Lemma singleRound_spec cl p current ub : single_inv cl p current ub -> 0 <= p < g_parts g ->
  wps (singleRound current p) ub (fun next ub' => single_inv cl (p + 1) next ub') (fun e ub' => unsorted_error e /\ cleaned ub').
Proof using Hg Hok Hblocks Hall Hsmall.
  intros [(u & Hab & Hcur)] Hp. unfold singleRound. apply wps_bind, wps_gets. cbn [id]. rewrite (ab_buf _ _ _ _ _ _ _ _ _ _ Hab).
  apply wps_bind. destruct current as [views | e]; cycle 1.
  { apply (orCleanupAll_spec g Hg). apply wps_fail. subst e. split; [right; left; right; by left | apply idle_drainable, Hab]. }
  destruct (Hcur ltac:(lia)) as (Hra & slot & Hs & Hsh). apply (orCleanupAll_spec g Hg), wps_ret.
  rewrite (sh_parts _ _ (ds_shaped _ _ _ (ra_disks _ _ _ Hra))), (sh_bpp _ _ (ds_shaped _ _ _ (ra_disks _ _ _ Hra))).
  assert (0 <= p mod 2 < 2) as Hm by (by apply Z.mod_pos_bound). assert ((p + 1) mod 2 <> p mod 2) as Hne by (Z.div_mod_to_equations; lia).
  apply wps_bind. eapply (wps_mono _ _ (fun next ub1 => exists u1, at_block cl false ub1 u1 (first_block p) /\ readSlots u1 !! Z.to_nat (p mod 2) = Some slot /\
    match next with
    | inl views => p + 1 < g_parts g -> readable (Z.min 2 (g_parts g)) (p + 1 + 1) u1 /\
        exists slot, readSlots u1 !! Z.to_nat ((p + 1) mod 2) = Some slot /\ shows g Es slot (p + 1) views
    | inr e => e = ErrOther
    end) _ (fun _ _ => False)); [| | done].
  { destruct (Z.ltb_spec (p + 1) (g_parts g)) as [Hlt | Hge]; [| apply wps_ret; exists u; split; [done |]; split; [done |]; intros; lia].
    apply wps_attempt. assert (0 <= (p + 1) mod 2 < 2) by (by apply Z.mod_pos_bound).
    eapply wps_mono; [by apply (read_spec cl false ub u (first_block p) (Z.min 2 (g_parts g)) (p + 1) ((p + 1) mod 2) Hab Hra); lia | |].
    - intros views' ub1 (u1 & slot1 & Hab1 & Hra1 & Hot & Hs1 & Hsh1). exists u1. split; [done |]. split; [rewrite Hot by lia; done |]. intros _. split; [done |]. by exists slot1.
    - intros e ub1 (-> & u1 & Hab1 & Hot). exists u1. split; [done |]. split; [rewrite Hot by lia; done | done]. }
  intros next ub1 (u1 & Hab1 & Hs1 & Hnext). apply wps_bind.
  eapply wps_mono; [by apply (build_views_spec cl ub1 u1 (p mod 2) slot p views Hab1); lia || done | | done].
  intros [] ub2 Hab2. apply wps_ret. split. by exists u1.
Qed.

Lemma first_block_0 : first_block 0 = 0.
Proof using Hg. pose proof (go_blocks _ Hg). unfold first_block. lia. Qed.

Lemma first_block_end : first_block (g_parts g) = nb.
Proof using Hg. pose proof (go_cover _ Hg). unfold first_block. lia. Qed.

(** The keys of the whole index. *)
#[local] Abbreviation all_keys := (keys_to g totalKeys opts all val nb).

Context (Hlim : limits_ok (algorithm cfg) totalKeys) (Htyped : config_typed cfg) (Hlen : len all = totalKeys).

Lemma finishUnsortedSingleThreaded_spec {HP : PipeLaws} cl ub u : at_block cl false ub u 0 -> readable (Z.min 2 (g_parts g)) 0 u ->
  wps finishUnsortedSingleThreaded ub
    (fun _ ub' => build_result cfg c all_keys (file (b_iw (ub_b ub'))) /\ b_closed (ub_b ub') = cl)
    (fun e ub' => unsorted_error e /\ cleaned ub').
Proof using HL Hg Hok Hblocks Hall Hsmall Hlim Htyped Hlen.
  intros Hab Hra. unfold finishUnsortedSingleThreaded. apply wps_bind, wps_gets. cbn [id]. rewrite (ab_buf _ _ _ _ _ _ _ _ _ _ Hab).
  pose proof (go_parts _ Hg) as Hparts. rewrite (sh_parts _ _ (ds_shaped _ _ _ (ra_disks _ _ _ Hra))).
  destruct (Z.leb_spec (g_parts g) 0); [lia |]. rewrite <- first_block_0 in Hab.
  apply wps_bind. eapply (wps_mono _ _ (single_inv cl 0) _ (fun _ _ => False)); [| | done].
  { apply wps_attempt. eapply wps_mono; [apply (read_spec cl false ub u (first_block 0) _ 0 0 Hab Hra); lia | |].
    - intros views ub1 (u1 & slot & Hab1 & Hra1 & _ & Hs & Hsh). split. exists u1. split; [done |]. intros _. split; [done |]. by exists slot.
    - intros e ub1 (-> & u1 & Hab1 & _). split. by exists u1. }
  intros first ub1 Hinv. apply wps_bind.
  eapply wps_mono; [apply (wps_foldS (fun pre cur ub => single_inv cl (len pre) cur ub) (fun e ub' => unsorted_error e /\ cleaned ub')); [exact Hinv |] | | done].
  - intros pre p post cur ub2 Heq Hinv2. apply range_prefix in Heq as [-> Hp]. rewrite len_app, len_single. by apply singleRound_spec.
  - intros cur ub2 [(u2 & Hab2 & _)]. unfold len in Hab2. rewrite length_range, Z2Nat.id in Hab2 by lia. rewrite first_block_end in Hab2.
    by apply (finishBlocks_spec g Hg totalKeys opts Hok Hblocks all val cl false ub2 u2).
Qed.
End read.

===

**EXERCISE PROMPT**
Repeat only the stretch of lines that opens with the line containing "(g_parts g)) 0 u ->" and closes with the final line of the entries, both included, exactly as written.

**SOLUTION FOR THIS EXERCISE**
Lemma finishUnsortedSingleThreaded_spec {HP : PipeLaws} cl ub u : at_block cl false ub u 0 -> readable (Z.min 2 (g_parts g)) 0 u ->
  wps finishUnsortedSingleThreaded ub
    (fun _ ub' => build_result cfg c all_keys (file (b_iw (ub_b ub'))) /\ b_closed (ub_b ub') = cl)
    (fun e ub' => unsorted_error e /\ cleaned ub').
Proof using HL Hg Hok Hblocks Hall Hsmall Hlim Htyped Hlen.
  intros Hab Hra. unfold finishUnsortedSingleThreaded. apply wps_bind, wps_gets. cbn [id]. rewrite (ab_buf _ _ _ _ _ _ _ _ _ _ Hab).
  pose proof (go_parts _ Hg) as Hparts. rewrite (sh_parts _ _ (ds_shaped _ _ _ (ra_disks _ _ _ Hra))).
  destruct (Z.leb_spec (g_parts g) 0); [lia |]. rewrite <- first_block_0 in Hab.
  apply wps_bind. eapply (wps_mono _ _ (single_inv cl 0) _ (fun _ _ => False)); [| | done].
  { apply wps_attempt. eapply wps_mono; [apply (read_spec cl false ub u (first_block 0) _ 0 0 Hab Hra); lia | |].
    - intros views ub1 (u1 & slot & Hab1 & Hra1 & _ & Hs & Hsh). split. exists u1. split; [done |]. intros _. split; [done |]. by exists slot.
    - intros e ub1 (-> & u1 & Hab1 & _). split. by exists u1. }
  intros first ub1 Hinv. apply wps_bind.
  eapply wps_mono; [apply (wps_foldS (fun pre cur ub => single_inv cl (len pre) cur ub) (fun e ub' => unsorted_error e /\ cleaned ub')); [exact Hinv |] | | done].
  - intros pre p post cur ub2 Heq Hinv2. apply range_prefix in Heq as [-> Hp]. rewrite len_app, len_single. by apply singleRound_spec.
  - intros cur ub2 [(u2 & Hab2 & _)]. unfold len in Hab2. rewrite length_range, Z2Nat.id in Hab2 by lia. rewrite first_block_end in Hab2.
    by apply (finishBlocks_spec g Hg totalKeys opts Hok Hblocks all val cl false ub2 u2).
Qed.
End read.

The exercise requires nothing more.